Deciding to rename often happens overnight: what most founders do not foresee is how much the effort is required to create and implement a new name. Here’s a simplified list of steps we as an agency take with our clients:

  • First, we re-hash the company’s mission, vision and brand strategy through a series of workshops and research exercises.
  • We then move onto name generation; the most enjoyable part of the process – if you wish to rename in house but are not sure where to start check out our brand naming checklist.
  • Once the top 5 options are approved and domain availability and semantics checked, we test them with selected customers and stakeholders before selecting a winner.
  • Next, we buy the domain name and trademark, this often requires the involvement of a lawyer.
  • In parallel we prepare an implementation plan for bringing the new name to life through the updating of visual assets.
  • We then announce your new name to all employees, internal stakeholders and partners.
  • Your new name is simultaneously rolled out across main communication channels: website, marketing collateral and sales deck.
  • In parallel, we engage your PR partner to draft and distribute a press release with the reasons behind the name change.
  • You may want to give existing customers a heads up about the name change.
  • Finally roll out your marketing and public relations plans together.

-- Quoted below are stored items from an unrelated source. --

Definition find_best_match (text : pystr) (pos : nat) (dictionary : index)
    : option pystr * option pystr * nat :=
  let b := search text pos dictionary in
  (best_match b, best_replacement b, best_length b).

(** ** [Converter.convert] *)

(** Truth value of [match]: [None] and the empty string are false. *)
Definition truthy (o : option pystr) : bool :=
  match o with
  | Some (_ :: _) => true
  | _ => false
  end.

(** The body of the [while] loop: the new [pos] and [result]. The list
    [result] holds what was appended, [None] included. *)
Definition loop_body (text : pystr) (dictionary : index) (pos : nat)
    (result : list (option pystr)) : exn + (nat * list (option pystr)) :=
  let '(match_, replacement, len) := find_best_match text pos dictionary in
  if truthy match_ then inr (pos + len, result ++ [replacement])
  else match text !! pos with
       | Some ch => inr (pos + 1, result ++ [Some [ch]])
       | None => inl IndexError
       end.

(** [while pos < len(text)], with [None] when the fuel runs out. *)
Fixpoint convert_loop (fuel : nat) (text : pystr) (dictionary : index)
    (pos : nat) (result : list (option pystr))
    : option (exn + list (option pystr)) :=
  match fuel with
  | 0 => None
  | S fuel' =>
    if decide (pos < length text) then
      match loop_body text dictionary pos result with
      | inl err => Some (inl err)
      | inr (pos', result') => convert_loop fuel' text dictionary pos' result'
      end
    else Some (inr result)
  end.

(** [''.join(result)]. *)
Fixpoint join (pieces : list (option pystr)) : exn + pystr :=
  match pieces with
  | [] => inr []
  | None :: _ => inl TypeError
  | Some s :: rest =>
    match join rest with
    | inl err => inl err
    | inr t => inr (s ++ t)
    end
  end.

(** The [if mode == 't2c' ... elif mode == 'c2t' ... else raise]. *)
Definition select_dictionary (self : Converter) (mode : pystr) : exn + index :=
  if decide (mode = str "t2c") then inr (tw_to_zh self)
  else if decide (mode = str "c2t") then inr (zh_to_tw self)
  else inl (ValueError mode).
(** The objects [__eq__] may be handed.  Only a [_HashableSample_] has a
    [__key__] attribute. *)
Inductive PyObject : Type :=
| PyNone
| PyInt (z : Z)
| PyStr (s : string)
| PyTuple (k : Key)
| PySample (s : Sample)
| PyHashableSample (h : _HashableSample_).

(** Attribute lookup of [__key__] followed by the call: [o.__key__()]. *)
Definition call___key__ (o : PyObject) : PyResult Key :=
  match o with
  | PyHashableSample h => Return (__key__ h)
  | _ => Raise (AttributeError "__key__")
  end.

Definition has___key__ (o : PyObject) : bool :=
  match o with
  | PyHashableSample _ => true
  | _ => false
  end.

Definition __eq__ (self : _HashableSample_) (o : PyObject) : PyResult bool :=
  match call___key__ o with
  | Return k => Return (key_eqb (__key__ self) k)
  | Raise e => Raise e
  end.

(** [hash] is the builtin hash on the key tuples. *)
Definition __hash__ (hash : Key -> Z) (self : _HashableSample_) : Z :=
  hash (__key__ self).

(** [a == b] for two wrappers, as the set operations evaluate it. *)
Definition eqb (a b : _HashableSample_) : bool :=
  key_eqb (__key__ a) (__key__ b).

End HashableSample.

Import HashableSample.

(* ================================================================== *)
(** * Python's [set], holding [_HashableSample_]s

    A set is represented by the list of its elements, no two of them equal
    under [__eq__].  The order of the list stands for the order in which the
    set is iterated; Python fixes no such order, and no statement below
    depends on it. *)

Module PySet.

Definition t : Type := list _HashableSample_.

(** [set()] *)
Definition empty : t := [].

Definition len (s : t) : Z := Z.of_nat (List.length s).

(** [x in s]: some element of the set equals [x]. *)
Definition contains (s : t) (x : _HashableSample_) : bool :=
  existsb (fun y => eqb y x) s.

(** [s.add(x)]: an element equal to one already present is not added, and
    the one already present stays. *)
Definition add (s : t) (x : _HashableSample_) : t :=
  if contains s x then s else s ++ [x].

(** [a | b]: a copy of [a] to which the elements of [b] are added. *)
Definition union (a b : t) : t := fold_left add b a.

(** [a & b]: the smaller operand is iterated ([b] when the sizes are equal)
    and its elements found in the other one are kept. *)
Definition intersection (a b : t) : t :=
  if len a <? len b
  then filter (contains b) a
  else filter (contains a) b.

End PySet.

(** [functools.reduce], with and without an initial value. *)
Definition reduce_init {A B : Type} (f : A -> B -> A) (l : list B) (init : A) : A :=
  fold_left f l init.

Definition reduce {A : Type} (f : A -> A -> A) (l : list A) : PyResult A :=
  match l with
  | [] => Raise (TypeError "reduce() of empty sequence with no initial value")
  | x :: xs => Return (fold_left f xs x)
  end.

(* ================================================================== *)
(** * The database session

    The resolvers build their queries with SQLAlchemy and run them in
    [models.db.session].  The session is represented by the rows of the
    tables the queries read, and by the error, if any, it raises instead of
    answering a resolver's query. *)

Module SQL.
(** * Dive list engine of subsurface (divelist.c): a shallow embedding

    The development follows divelist.c function by function.  Integers of the
    C code (int, timestamp_t) are modelled by [Z]; none of the modelled
    functions multiplies or accumulates without bound, and the statements
    below are about values far from the limits of the machine types.
    Pointers to dives and trips are indices into two arenas, NULL is [None].

    Constants, macros and helpers that divelist.c takes from dive.h and
    equipment.c (O2_IN_AIR, TRIP_THRESHOLD, DIVE_NEEDS_TRIP, cylinder_none)
    are the fields of the class [DiveParams]: every result holds for any
    value of them, up to the side conditions stated with each theorem. *)

From Stdlib Require Import ZArith Lia String List Bool.
From stdpp Require Import base tactics option functions list.

Local Open Scope Z_scope.

(* ===================================================================== *)
(** * Data *)
(* ===================================================================== *)

Abbreviation dive_ptr := nat (only parsing).
Abbreviation trip_ptr := nat (only parsing).

(** A [struct dive **]: the address of a trip's [dives] field or of a
    dive's [next] field.  This is what [dive->pprev] holds. *)
Inductive slot :=
| TripDives (t : trip_ptr)
| DiveNext (d : dive_ptr).

Inductive tripflag_t := TF_NONE | NO_TRIP | IN_TRIP | ASSIGNED_TRIP.

(** Gas mixture: O2 and He fractions in permille. *)
Record gasmix := { o2 : Z; he : Z }.

Record cylinder_t := {
  cyl_size : Z;            (* type.size.mliter *)
  cyl_gasmix : gasmix;
  cyl_start : Z;           (* start.mbar *)
  cyl_end : Z;             (* end.mbar *)
  cyl_sample_start : Z;    (* sample_start.mbar *)
  cyl_sample_end : Z       (* sample_end.mbar *)
}.

Record sample := { s_time : Z; s_depth : Z }.   (* time.seconds, depth.mm *)

(** [dc->samples] is the length of [dc_sample]. *)
Record divecomputer := {
  dc_duration : Z;
  dc_meandepth : Z;
  dc_sample : list sample
}.

Record dive := {
  when : Z;
  duration : Z;                    (* duration.seconds *)
  location : option string;
  cylinder : list cylinder_t;      (* the MAX_CYLINDERS slots *)
  dc : divecomputer;
  tripflag : tripflag_t;
  divetrip : option trip_ptr;
  next : option dive_ptr;
  pprev : option slot
}.

Record dive_trip_t := {
  trip_when : Z;
  trip_location : option string;
  trip_notes : option string;
  trip_dives : option dive_ptr;
  trip_nrdives : Z;
  trip_index : Z;
  trip_autogen : Z;
  trip_next : option trip_ptr
}.

(** What divelist.c uses from dive.h and equipment.c. *)
Class DiveParams := {
  O2_IN_AIR : Z;
  TRIP_THRESHOLD : Z;
  cylinder_none : cylinder_t -> bool;
  DIVE_NEEDS_TRIP : dive -> bool
}.

(* ===================================================================== *)
(** * Gas classification: get_dive_gas and its two users *)
(* ===================================================================== *)

Section Gas.
Context `{DiveParams}.

(** The oxygen value the loop works with: [if (!o2) o2 = O2_IN_AIR]. *)
Definition effective_o2 (cyl : cylinder_t) : Z :=
  if o2 (cyl_gasmix cyl) =? 0 then O2_IN_AIR else o2 (cyl_gasmix cyl).

(** One turn of the loop of get_dive_gas on the triple (maxo2, maxhe, mino2). *)
Definition gas_step (acc : Z * Z * Z) (cyl : cylinder_t) : Z * Z * Z :=
  let '(maxo2, maxhe, mino2) := acc in
  let o2 := o2 (cyl_gasmix cyl) in
  let he := he (cyl_gasmix cyl) in
  if cylinder_none cyl then acc
  else
    let o2 := if o2 =? 0 then O2_IN_AIR else o2 in
    let mino2 := if o2 <? mino2 then o2 else mino2 in
    if he >? maxhe then (o2, he, mino2)
    else if he <? maxhe then (maxo2, maxhe, mino2)
    else if o2 <=? maxo2 then (maxo2, maxhe, mino2)
    else (o2, he, mino2).

Definition gas_scan (cyls : list cylinder_t) : Z * Z * Z :=
  fold_left gas_step cyls (-1, -1, 1000).

(** get_dive_gas: the result is (o2_p, he_p, o2low_p). *)
Definition get_dive_gas (d : dive) : Z * Z * Z :=
  let '(maxo2, maxhe, mino2) := gas_scan (cylinder d) in
  if (maxhe =? 0) && (maxo2 =? O2_IN_AIR) && (mino2 =? maxo2)
  then (0, maxhe, 0)
  else (maxo2, maxhe, mino2).

(** The text nitrox_data_func writes into its buffer. *)
Inductive nitrox_text :=
| Text_o2_he (o2 he : Z)        (* "%d/%d" *)
| Text_o2 (o2 : Z)              (* "%d" *)
| Text_range (o2low o2 : Z)     (* "%d…%d" *)
| Text_air.                     (* "air" *)

(** nitrox_data_func for a row that is a dive; C's [/] truncates. *)
Definition nitrox_data_func (d : dive) : nitrox_text :=
  let '(o2, he, o2low) := get_dive_gas d in
  let o2 := (o2 + 5) ÷ 10 in
  let he := (he + 5) ÷ 10 in
  let o2low := (o2low + 5) ÷ 10 in
  if negb (he =? 0) then Text_o2_he o2 he
  else if negb (o2 =? 0) then
    if o2 =? o2low then Text_o2 o2 else Text_range o2low o2
  else Text_air.

(** The difference of two ints as the machine computes it: on 32 bits, in
    two's complement, so that a difference outside the range of int comes
    back wrapped around. *)
Definition int_sub (a b : Z) : Z := (a - b + 2 ^ 31) mod 2 ^ 32 - 2 ^ 31.

(** nitrox_sort_func on two dives; the three differences are differences
    of ints. *)
Definition nitrox_sort_func (a b : dive) : Z :=
  let '(a_o2, a_he, a_o2low) := get_dive_gas a in
  let '(b_o2, b_he, b_o2low) := get_dive_gas b in
  if a_he =? b_he then
    if a_o2 =? b_o2 then int_sub a_o2low b_o2low else int_sub a_o2 b_o2
  else int_sub a_he b_he.

(** The three numbers get_dive_gas gives for the dive are within 2^30 of
    zero, so that the difference of two of them is within the range of
    int. *)
Definition gas_in_range (d : dive) : Prop :=
  let '(o2, he, o2low) := get_dive_gas d in
  - 2 ^ 30 <= o2 < 2 ^ 30 ∧ - 2 ^ 30 <= he < 2 ^ 30 ∧ - 2 ^ 30 <= o2low < 2 ^ 30.

(** The cylinders the loop does not skip. *)
Definition used_cylinders (cyls : list cylinder_t) : list cylinder_t :=
  filter (fun c => cylinder_none c = false) cyls.

(** A cylinder with its unset oxygen fraction written out as air. *)
Definition with_air_o2 (cyl : cylinder_t) : cylinder_t :=
  {| cyl_size := cyl_size cyl;
     cyl_gasmix := {| o2 := effective_o2 cyl; he := he (cyl_gasmix cyl) |};
     cyl_start := cyl_start cyl; cyl_end := cyl_end cyl;
     cyl_sample_start := cyl_sample_start cyl;
     cyl_sample_end := cyl_sample_end cyl |}.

In order for this long (although still high level) list to run smoothly, be sure to have a full plan in place before starting and assign team members in various departments as key decision makers.

Questions you can expect:

A key goal of your name change is to keep your audience engaged and aware of you as a business. Consistent and transparent communication is the key to sustaining relationships through periods of change. Change and uncertainty are scary, and if customers do not understand the reasons for renaming or why the new name is a better fit for your mission, they may lose trust in your brand (which inevitably leads to decreased revenue).

Much like customers, employees are crucial brand ambassadors. They also need a clear explanation to understand and support your new mission. To obtain company-wide buy-in engage employees early on. Nothing prevents you from organizing a company-wide name competition to generate excitement around the process. Your team will feel motivated knowing they have had a say and are likely to feel more attached to the end result. Ultimately your employees will be communicating the name change to customers, so their approval is vital.

Publicize your new name

Let’s spend a few minutes understanding the importance of talking about your new name. Renaming is a sign you care about your business, It represents forward-thinking, a desire to invest in your growth and is a sign of strength. It is attractive and it is reassuring.

It is also a fantastic PR opportunity that must be leveraged to build new media partnerships, gain the spotlight and generate excitement around your business. It is an all important hook for those increasingly hard to come by media opportunities.

Following renaming web traffic typically increases – be sure to capitalize on it. Refine the paths to purchase, ensure service and product pages are updated and easy to find, add an article about your renaming to the top of your blog page and ensure your mission and about pages are aligned with your reasons for renaming

P.S. Love thy loyal one, or community comes first

It’s no secret renaming is a turbulent and distracting process. Strategy, transparency and timely communications are crucial; but even more important is ensuring you continue to provide excellent products and services to your customers. Renaming and rebranding always take longer than expected. Oftentimes you’ll face competing work streams and priorities; regardless of where you are in the process remember your clients and their needs are your #1 priority and always come first.